### [Problem statement]
What is the number of lines below that include "Hlast"? Give that number alone.
** Opening Information block **
(** X12.  The queue of a job is the queued event, the start event, one
    progress event for each document and the closing events; the job
    ends completed and without error message exactly when records were
    produced, the format is supported and the file is written, and
    ends in error with an error message otherwise; after a batch that
    is not empty the processed count is the number of documents. *)
Theorem run_job_outcome (pdfs : list Pipeline.Document)
  (fmt : Pipeline.output_format) (write_ok : bool) :
  let j := run_job pdfs fmt write_ok in
  Pipeline.queue j
  = Pipeline.EvQueued :: Pipeline.EvStart (length pdfs)
    :: progress_events (length pdfs) 1 pdfs ++ closing_events pdfs fmt write_ok
  /\ (succeeds pdfs fmt write_ok = true ->
      Pipeline.job_state j = Pipeline.Completed /\ Pipeline.job_error j = None)
  /\ (succeeds pdfs fmt write_ok = false ->
      Pipeline.job_state j = Pipeline.Errored
      /\ exists m, Pipeline.job_error j = Some m)
  /\ (pdfs <> [] -> Pipeline.job_processed j = length pdfs).
Proof. exact (run_job_state pdfs fmt write_ok). Qed.

Lemma last_cons_default A (l : list A) :
  forall a d, last (a :: l) d = last l a.
Proof.
  induction l as [|b l IH]; intros a d; [reflexivity|].
  change (last (a :: b :: l) d) with (last (b :: l) d).
  rewrite !IH. reflexivity.
Qed.

Lemma statuses_along_last (evs : list Pipeline.event) :
  forall job,
    last (App.statuses_along job evs) (Pipeline.job_state job)
    = Pipeline.job_state (fold_left Pipeline.emit_job_event evs job).
Proof.
  induction evs as [|e evs IH]; intros job; [reflexivity|].
  cbn [App.statuses_along fold_left]. rewrite <- IH.
  apply last_cons_default.
Qed.

Lemma statuses_progress_forward (total : nat) (pdfs : list Pipeline.Document)
  (rest : list Pipeline.event) :
  forall index job,
    Pipeline.job_state job = Pipeline.Queued
    \/ Pipeline.job_state job = Pipeline.Processing ->
    exists job',
      (Pipeline.job_state job' = Pipeline.Queued
       \/ Pipeline.job_state job' = Pipeline.Processing)
      /\ App.all_forward (Pipeline.job_state job)
           (App.statuses_along job (progress_events total index pdfs ++ rest))
         = App.all_forward (Pipeline.job_state job')
             (App.statuses_along job' rest).
Proof.
  induction pdfs as [|d pdfs IH]; intros index job Hs.
  - exists job. split; [exact Hs|reflexivity].
  - cbn [App.progress_events app App.statuses_along App.all_forward].
    match goal with
    | |- context [App.statuses_along ?j1 (_ ++ rest)] =>
        destruct (IH (S index) j1) as (job' & Hs' & Heq); [right; reflexivity|]
    end.
    exists job'. split; [exact Hs'|]. rewrite <- Heq.
    cbn [Pipeline.emit_job_event Pipeline.job_state].
    destruct Hs as [-> | ->]; reflexivity.
Qed.

Lemma closing_events_forward (pdfs : list Pipeline.Document)
  (fmt : Pipeline.output_format) (write_ok : bool) (job : Pipeline.Job) :
  Pipeline.job_state job = Pipeline.Queued
  \/ Pipeline.job_state job = Pipeline.Processing ->
  App.all_forward (Pipeline.job_state job)
    (App.statuses_along job (closing_events pdfs fmt write_ok)) = true.
Proof.
  intros Hs. unfold App.closing_events.
  destruct (batch_frames pdfs); [|destruct fmt; try destruct write_ok];
    cbn; destruct Hs as [-> | ->]; reflexivity.
Qed.

(** X13.  While a job runs its status only moves forward: replaying
    the queue of the job from its creation, the status goes from
    queued to processing to finalizing and ends completed or in error,
    never going back and never leaving a final status; the last status
    of the replay is the status the job ends with. *)
Theorem job_status_moves_forward (pdfs : list Pipeline.Document)
  (fmt : Pipeline.output_format) (write_ok : bool) :
  let q := Pipeline.queue (run_job pdfs fmt write_ok) in
  App.all_forward Pipeline.Queued (App.statuses_along Pipeline.create_job q)
  = true
  /\ last (App.statuses_along Pipeline.create_job q) Pipeline.Queued
     = Pipeline.job_state (run_job pdfs fmt write_ok).
Proof.
  cbv zeta.
  destruct (run_job_state pdfs fmt write_ok) as (Hq & Hok & Hko & _).
  rewrite Hq. split.
  - cbn [App.statuses_along App.all_forward Pipeline.emit_job_event
           Pipeline.job_state Pipeline.create_job].
    cbn [App.forward App.status_eqb orb andb].
    match goal with
    | |- App.all_forward _ (App.statuses_along ?j1 _) = true =>
        destruct (@statuses_progress_forward (length pdfs) pdfs
                    (closing_events pdfs fmt write_ok) 1 j1)
          as (job' & Hs' & Heq); [left; reflexivity|]
    end.
    cbn [Pipeline.job_state] in Heq. rewrite Heq.
    now apply closing_events_forward.
  - change Pipeline.Queued with (Pipeline.job_state Pipeline.create_job) at 1.
    rewrite statuses_along_last.
    destruct (process_pdf_files_events pdfs fmt write_ok) as (message & _ & Hlast).
    assert (Hsplit :
      Pipeline.EvQueued :: Pipeline.EvStart (length pdfs)
        :: progress_events (length pdfs) 1 pdfs ++ closing_events pdfs fmt write_ok
      = (Pipeline.EvQueued :: Pipeline.EvStart (length pdfs)
           :: progress_events (length pdfs) 1 pdfs
           ++ removelast (closing_events pdfs fmt write_ok))
        ++ [if succeeds pdfs fmt write_ok then Pipeline.EvFinished
            else Pipeline.EvError message]).
    { rewrite <- Hlast. rewrite (closing_events_last pdfs fmt write_ok) at 1.
      simpl. now rewrite <- app_assoc. }
    rewrite Hsplit, fold_left_app. cbn [fold_left].
    destruct (succeeds pdfs fmt write_ok).
    + destruct (Hok eq_refl) as [-> _]. reflexivity.
    + destruct (Hko eq_refl) as [-> _]. reflexivity.
Qed.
** Closing Information block **
### [Exercise result]
2